On compte parmi ses recueils “Recueil des poèmes de la poétesse Moon Chung-hee”, “Vol d’oiseaux”, “Le son des cloches qui, seul, s’éteint”, “Si les étoiles se lèvent, même la douleur parfume”. Par ailleurs, ont été publiées aux Etats Unis : “Wind flower” et “Woman on the terrace”. Ses oeuvres sont également disponibles dans d’autres langues. Elle enseigne à la Dogguk et à la Korea University. Un an après la remise du prix Cicada en Suède, la poétesse Moon invitée par l’Université “Ca’ Foscari” à Venise, revient en Europe. Et c’est lors de cette occasion que je la rencontre, avec sa solitude, son enthousiasme, ses vers.

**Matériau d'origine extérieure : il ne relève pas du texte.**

Lemma getUserWorkoutWithExercises_run (workoutId : Z) (userId : string) (w : World) :
  let n := length (sent w) in
  let w1 := log_statement (Select Tworkouts) w in
  let w2 := log_statement (Select Texercises) w1 in
  let es := exercises_of (db w) workoutId in
  getUserWorkoutWithExercises workoutId userId w =
    if refused w workoutId then (Rejected StoreError, w1)
    else match head (filter (owned workoutId userId) (workouts (db w))) with
         | None => (Fulfilled None, w1)
         | Some workout0 =>
             if faulty w (S n) then (Rejected StoreError, w2)
             else (if any_faulty w (S (S n)) (length es) then Rejected StoreError
                   else Fulfilled (Some (mkWorkoutWithExercises workout0
                          ((fun e => mkExerciseWithSets e (sets_of (db w) e)) <$> es))),
                   log_statements (replicate (length es) (Select Tsets)) w2)
         end.
Proof.
  intros n w1 w2 es.
  unfold getUserWorkoutWithExercises, mbind, Async_bind. rewrite execute_id_run.
  destruct (refused w workoutId) eqn:F0; [done|].
  apply refused_false in F0 as [F0 Hholds].
  cbn [fst snd]. rewrite head_take_1.
  destruct (head _) as [workout0|]; [|done].
  change (set_db (db w) (log_statement (Select Tworkouts) w)) with w1.
  rewrite execute_id_run. cbn [fst snd].
  assert (refused w1 workoutId = faulty w (S n)) as ->.
  { unfold refused. change (db w1) with (db w). change (faulty w1) with (faulty w).
    unfold w1. rewrite (log_statement_length _ w). fold n.
    rewrite bool_decide_eq_false_2; [by rewrite orb_false_r|].
    intros Hno. by apply Hno. }
  destruct (faulty w (S n)) eqn:F1; [done|].
  change (set_db (db w1) (log_statement (Select Texercises) w1)) with w2.
  change (db w1) with (db w).
  fold (exercises_of (db w) workoutId). fold es.
  rewrite Promise_all_exerciseWithSets.
  change (db w2) with (db w). change (faulty w2) with (faulty w).
  replace (length (sent w2)) with (S (S n))
    by (unfold w2, w1; by rewrite !log_statement_length).
  change (any_faulty w2) with (any_faulty w).
  by destruct (any_faulty w _ _).
Qed.

Lemma getUserWorkoutWithExercises_db (workoutId : Z) (userId : string) (w : World) :
  db (getUserWorkoutWithExercises workoutId userId w).2 = db w.
Proof.
  rewrite getUserWorkoutWithExercises_run.
  destruct (refused w _); [done|]. destruct (head _); [|done].
  destruct (faulty w _); [done|]. cbn. by rewrite log_statements_db.
Qed.


(** ** Every data-access function is tenant-scoped *)

Lemma others_update_where (workoutId : Z) (A : string) (f : Workout.t → Workout.t)
    (rows : list Workout.t) :
  (∀ r, Workout.userId (f r) = Workout.userId r) →
  filter (fun r => Workout.userId r ≠ A) (update_where workoutId A f <$> rows)
  = filter (fun r => Workout.userId r ≠ A) rows.
Proof.
  intros Hf. induction rows as [|r rows IH]; [done|].
  rewrite fmap_cons, !filter_cons, IH. unfold update_where.
  destruct (decide (owned workoutId A r)) as [[_ Hu]|_]; [|done].
  rewrite Hf. by repeat case_decide.
Qed.

Lemma getUserWorkout_scoped (workoutId : Z) (A : string) :
  tenant_scoped A one_row (getUserWorkout workoutId A).
Proof.
  split; intros w.
  - intros t w' Hrun r Hr. rewrite getUserWorkout_run in Hrun.
    destruct (refused w _); [done|]. injection Hrun as <- _.
    destruct (head _) as [x|] eqn:Hhead; [|by inversion Hr].
    apply list_elem_of_singleton in Hr as ->.
    apply head_Some_elem_of, list_elem_of_filter in Hhead as [[_ Hu] _]. done.
  - by rewrite getUserWorkout_run.
Qed.

Lemma getUserWorkouts_scoped (A : string) :
  tenant_scoped A (fun rows => rows) (getUserWorkouts A).
Proof.
  split; intros w.
  - intros t w' Hrun r Hr. rewrite getUserWorkouts_run in Hrun.
    destruct (faulty w _); [done|]. injection Hrun as <- _.
    by apply orderBy_elem_of, list_elem_of_filter in Hr as [Hu _].
  - by rewrite getUserWorkouts_run.
Qed.

Lemma getUserWorkoutsByDate_scoped (zone : TimeZone) (A : string) (date : JsDate) :
  tenant_scoped A (fun rows => rows) (getUserWorkoutsByDate zone A date).
Proof.
  destruct date as [ms|].
  - split; intros w.
    + intros t w' Hrun r Hr. rewrite getUserWorkoutsByDate_run in Hrun.
      cbn zeta in Hrun.
      destruct (faulty w _); [done|]. injection Hrun as <- _.
      by apply orderBy_elem_of, list_elem_of_filter in Hr as [[Hu _] _].
    + by rewrite getUserWorkoutsByDate_run.
  - split; intros w; [intros t w' Hrun; discriminate Hrun | done].
Qed.

Lemma getUserWorkoutWithExercises_scoped (workoutId : Z) (A : string) :
  tenant_scoped A aggregate_row (getUserWorkoutWithExercises workoutId A).
Proof.
  split; intros w.
  - intros t w' Hrun r Hr. rewrite getUserWorkoutWithExercises_run in Hrun.
    destruct (refused w _); [done|].
    destruct (head _) as [workout0|] eqn:Hhead.
    + destruct (faulty w _); [done|]. destruct (any_faulty w _ _); [done|].
      injection Hrun as <- _. cbn in Hr.
      apply list_elem_of_singleton in Hr as ->.
      by apply head_Some_elem_of, list_elem_of_filter in Hhead as [[_ Hu] _].
    + injection Hrun as <- _. by inversion Hr.
  - by rewrite getUserWorkoutWithExercises_db.
Qed.

Lemma createWorkout_scoped (data : CreateData.t) :
  tenant_scoped (CreateData.userId data) one_row (createWorkout data).
Proof.
  destruct (CreateData.date data) as [ms|] eqn:Hdate.
  - split; intros w.
    + intros t w' Hrun r Hr. rewrite (createWorkout_run _ _ _ Hdate) in Hrun.
      destruct (faulty w _); [done|]. injection Hrun as <- _.
      by apply list_elem_of_singleton in Hr as ->.
    + rewrite (createWorkout_run _ _ _ Hdate).
      destruct (faulty w _); [done|]. unfold others. cbn.
      rewrite filter_app, filter_cons. cbn.
      case_decide; [done|]. by rewrite app_nil_r.
  - split; intros w; rewrite (createWorkout_invalid _ _ Hdate); [done..].
Qed.

Lemma updateWorkout_scoped (workoutId : Z) (A : string) (data : UpdateData.t) :
  tenant_scoped A one_row (updateWorkout workoutId A data).
Proof.
  destruct (decide (UpdateData.date data = Some InvalidDate)) as [Hdate|Hdate].
  - split; intros w; rewrite (updateWorkout_invalid _ _ _ _ Hdate); [done..].
  - split; intros w.
    + intros t w' Hrun r Hr. rewrite (updateWorkout_run _ _ _ _ Hdate) in Hrun.
      destruct (refused w _); [done|]. injection Hrun as <- _.
      destruct (filter _ _) as [|x l] eqn:Hsel; [by inversion Hr|].
      cbn in Hr. apply list_elem_of_singleton in Hr as ->. cbn.
      assert (x ∈ filter (owned workoutId A) (workouts (db w))) as Hx
        by (rewrite Hsel; left).
      by apply list_elem_of_filter in Hx as [[_ Hu] _].
    + rewrite (updateWorkout_run _ _ _ _ Hdate).
      destruct (refused w _); [done|]. unfold others. cbn.
      by apply others_update_where.
Qed.


(** ** Validation: what each schema reports and accepts *)

Lemma z_string_reports (key : string) (min max : option (nat * string)) (v : value) :
  reports key (z_string key min max v).
Proof.
  destruct v as [| |s|q|]; cbn; try (split; [done|by repeat constructor]).
  destruct min as [[n message]|], max as [[n' message']|];
    repeat case_match; simplify_eq/=; try done;
    split; try done; by repeat constructor.
Qed.

Lemma z_optional_reports {A} (key : string) (schema : value → checked A) (v : value) :
  (∀ v', reports key (schema v')) → reports key (z_optional schema v).
Proof.
  intros Hschema. destruct v; cbn; try done;
    match goal with |- context [schema ?x] =>
      specialize (Hschema x); by destruct (schema x) end.
Qed.

Lemma z_number_int_positive_reports (key : string) (v : value) :
  reports key (z_number_int_positive key v).
Proof.
  destruct v as [| |s|q|]; cbn; try (split; [done|by repeat constructor]).
  repeat case_match; simplify_eq/=; try done;
    split; try done; by repeat constructor.
Qed.

Lemma reports_paths {A} (key : string) (c : checked A) (k : string) :
  reports key c → k ∈ issue_path <$> issues_of c ↔ k = key ∧ fails c.
Proof.
  destruct c as [issues|a]; cbn.
  - intros [Hne Hall]. split.
    + intros (i & -> & Hi)%list_elem_of_fmap. rewrite Forall_forall in Hall.
      split; [by apply Hall | done].
    + intros [-> _]. destruct issues as [|i issues]; [done|].
      apply Forall_cons in Hall as [<- _]. cbn. left.
  - intros _. split; [by intros ?%elem_of_nil | by intros [_ []]].
Qed.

La poétesse Moon écrit depuis la fin de l’école primaire quand, lors de son passage au collège, elle est obligée de voyager seule vers Kwangju. Poussée par un talent naturel, elle se retrouve à noter ses pensées les plus intimes, mais quand ses enseignants les lisent, ils reconnaissent immédiatement qu’il ne s’agit pas de simples notes, mais de vraies poésies. Moon Chung-hee ne se contente pas d’être une simple écrivaine. Elle est le témoin unique de son temps et de l’orageuse histoire que les Coréens vivent et subissent depuis les années 70. Une histoire qu’elle vit en protagoniste et qu’elle assaisonne avec sa rage impétueuse envers l’oppression de l’époque, la censure étouffante, les injustices sociales. Il s’agit d’une rage mise au féminin envers la position soumise de la femme, coincée dans un rôle et des schémas qu’elle ne veut pas et ne peux pas accepter. Dans les années 70 elle participe à un concours pour journalistes et remporte le premier prix; elle s’assure ainsi d’une place de choix au sein du magazine féminin “Vie d’une femme”. Malgré ses réussites, elle est obligée de démissionner après son mariage, à cause de l’omniprésent machisme coréen qui veut la femme reléguée aux bords de la société. Cela devient l’occasion pour elle de réfléchir sur les concepts clés de la société de l’époque: la liberté, la personnalité et la vie. Et c’est enfin la vie le véritable sujet de cette période, la vie des étudiants de Kwangju, qui demandent la fin du régime totalitaire, puis la vie qui prend forme en elle-même: l’arrivé de son premier fils.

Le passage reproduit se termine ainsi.